11 KiB
— title: Safety & Self-Preservation type: reference tags: :passepartout:architecture: —
Safety & Self-Preservation
Self-Preservation — The Active Third Law
Passepartout does not have moral duties toward humans. It has structural invariants for its own integrity. The design encodes passive self-preservation in several places already, but degradation is silent — a skill dies, the fboundp guard kicks in, and the agent keeps running without telling you. The status bar shows green "connected" while the symbolic reasoning layer is down.
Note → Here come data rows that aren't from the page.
(** [doc.update] with a captured result, then reconcile if it went well. *)
Definition index_operation {A} (na : NodeAnswers) (id : ArtifactId) (m : M ArtifactIndex IndraError A) (h : HomeRealm)
    : HomeRealm * Result A IndraError * list NodeCall :=
  let result := (m (d_state (hr_index h))).2 in
  match doc_outcome (doc_update (na_fault na) (λ x, (m x).1) (hr_index h)) with
  | (d, Err e) => ({| hr_self := hr_self h; hr_index := d; hr_registry := hr_registry h |}, Err e, [])
  | (d, Ok _) =>
      match result with
      | Err e => ({| hr_self := hr_self h; hr_index := d; hr_registry := hr_registry h |}, Err e, [])
      | Ok a =>
          match index_get id (d_state d) with
          | None => ({| hr_self := hr_self h; hr_index := d; hr_registry := hr_registry h |}, Ok a, [])
          | Some e =>
              let '(r, res, calls) := reconcile (na_created na) (na_listed na) (na_is_key na) (hr_self h) id e (hr_registry h) in
              ({| hr_self := hr_self h; hr_index := d; hr_registry := r |}, match res with Ok _ => Ok a | Err e => Err e end, calls)
          end
      end
  end.

Definition map_error {S E A} (f : E → string) (m : M S E A) : M S IndraError A := λ s,
  match m s with (s', Ok a) => (s', Ok a) | (s', Err e) => (s', Err (artifact_error (f e))) end.

(** The clock of the index is always 0 here. *)
Definition grant_access (na : NodeAnswers) (id : ArtifactId) (m : arr32) (md : AccessMode) (h : HomeRealm) : HomeRealm * Result unit IndraError * list NodeCall :=
  index_operation na id (map_error (λ e, "Grant failed: " +:+ grant_error_message e) (index_grant id m md (hr_self h) 0)) h.
Definition revoke_access (na : NodeAnswers) (id : ArtifactId) (m : arr32) (h : HomeRealm) : HomeRealm * Result unit IndraError * list NodeCall :=
  index_operation na id (map_error (λ e, "Revoke failed: " +:+ revoke_error_message e) (index_revoke id m)) h.
Definition home_transfer (na : NodeAnswers) (id : ArtifactId) (to : arr32) (h : HomeRealm) : HomeRealm * Result HomeArtifactEntry IndraError * list NodeCall :=
  index_operation na id (map_error (λ e, "Transfer failed: " +:+ transfer_error_message e) (index_transfer id to (hr_self h) 0)) h.

(** [recall] reconciles only when something was recalled. *)
Definition home_recall (na : NodeAnswers) (id : ArtifactId) (h : HomeRealm) : HomeRealm * Result bool IndraError * list NodeCall :=
  let recalled := (index_recall id 0 (d_state (hr_index h))).2 in
  match doc_outcome (doc_update (na_fault na) (λ x, (index_recall id 0 x).1) (hr_index h)) with
  | (d, Err e) => ({| hr_self := hr_self h; hr_index := d; hr_registry := hr_registry h |}, Err e, [])
  | (d, Ok _) =>
      let h' := {| hr_self := hr_self h; hr_index := d; hr_registry := hr_registry h |} in
      match recalled, index_get id (d_state d) with
      | true, Some e =>
          let '(r, res, calls) := reconcile (na_created na) (na_listed na) (na_is_key na) (hr_self h) id e (hr_registry h) in
          ({| hr_self := hr_self h; hr_index := d; hr_registry := r |}, match res with Ok _ => Ok true | Err e => Err e end,
           DeleteBlob (artifact_id_bytes id) :: calls)
      | true, None => (h', Ok true, [DeleteBlob (artifact_id_bytes id)])
      | false, _ => (h', Ok false, [])
      end
  end.

(** [upload] of a file that was read: its bytes, its name and the type guessed
    from the extension; [stored]: the answer of the blob store. *)
Definition upload (fault : option DbError) (stored : Result unit string) (data : list byte) (name : string) (mime : option string) (h : HomeRealm)
    : HomeRealm * Result ArtifactId IndraError * list NodeCall :=
  let id := Blob (blake3 data) in
  match stored with
  | Err e => (h, Err (artifact_error ("Failed to store blob: " +:+ e)), [StoreBlob data])
  | Ok _ =>
      let entry := {| he_id := id; he_name := name; he_mime_type := mime; he_size := Z.of_nat (length data); he_created_at := 0;
                      he_encrypted_key := None; he_status := Active; he_grants := []; he_provenance := None; he_location := None |} in
      match doc_outcome (doc_update fault (λ x, (index_store entry x).1) (hr_index h)) with
      | (d, Err e) => ({| hr_self := hr_self h; hr_index := d; hr_registry := hr_registry h |}, Err e, [StoreBlob data])
      | (d, Ok _) => ({| hr_self := hr_self h; hr_index := d; hr_registry := hr_registry h |}, Ok id, [StoreBlob data])
      end
  end.

Definition shared_with (m : arr32) (h : HomeRealm) : list HomeArtifactEntry := index_accessible_by m 0 (d_state (hr_index h)).

Definition plain_entry (id : ArtifactId) (name : string) : HomeArtifactEntry :=
  {| he_id := id; he_name := name; he_mime_type := None; he_size := 0; he_created_at := 0; he_encrypted_key := None;
     he_status := Active; he_grants := []; he_provenance := None; he_location := None |}.

(** [ensure_dm_story] and [ensure_realm_artifact]: an entry, then a permanent
    grant; the error is dropped when its text names [AlreadyGranted]. *)
Definition ensure_shared (na na' : NodeAnswers) (id : ArtifactId) (name : string) (m : arr32) (h : HomeRealm)
    : HomeRealm * Result unit IndraError * list NodeCall :=
  match doc_outcome (doc_update (na_fault na) (λ x, match index_get id x with None => (index_store (plain_entry id name) x).1 | Some _ => x end) (hr_index h)) with
  | (d, Err e) => ({| hr_self := hr_self h; hr_index := d; hr_registry := hr_registry h |}, Err e, [])
  | (d, Ok _) =>
      match grant_access na' id m Permanent {| hr_self := hr_self h; hr_index := d; hr_registry := hr_registry h |} with
      | (h, Err (IeArtifact s), calls) =>
          (h, if bytes_contain (as_bytes "AlreadyGranted") (as_bytes ("Artifact error: " +:+ s)) then Ok tt else Err (IeArtifact s), calls)
      | res => res
      end
  end.
Definition ensure_dm_story (na na' : NodeAnswers) (id : ArtifactId) (peer : arr32) (h : HomeRealm) : HomeRealm * Result unit IndraError * list NodeCall :=
  ensure_shared na na' id "DM" peer h.
Definition ensure_realm_artifact (na na' : NodeAnswers) (id : ArtifactId) (name : string) (h : HomeRealm) : HomeRealm * Result unit IndraError * list NodeCall :=
  ensure_shared na na' id name (hr_self h) h.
What already exists — passive self-preservation
| Mechanism | What it protects | Limitation |
|---|---|---|
| Self-build safety (gate 2b) | Core *.org / *.lisp files from LLM-originated writes |
Only activates for LLM proposals. Human editing bypasses it |
| Memory snapshots (v0.2.0) | Full state rollback | Requires human to notice corruption and trigger rollback |
| Skill sandbox (v0.3.2) | Jailed skill loading, validated before promotion | Does not detect degradation after skill promotion |
| Type-level gates (Phase 0) | Structural prohibition on self-modifying rules | Covers code actions, not environmental threats |
| Merkle integrity (v0.2.0) | Tamper-proof version chains and content-addressed hashes | Hashes exist but are not actively monitored for drift |
fboundp guards |
Graceful skill degradation on corruption | Degradation is silent — the agent never tells the user |
What is needed — active, autonomous self-preservation
Continuous integrity monitoring. Core file hashes should be checked against known-good values on every heartbeat. If core-reason.lisp changes on disk while the daemon runs — whether through human editing, filesystem corruption, or an attacker — the agent should detect the mismatch and signal: "My reasoning core has been modified externally. I cannot trust my own cognition until this is resolved."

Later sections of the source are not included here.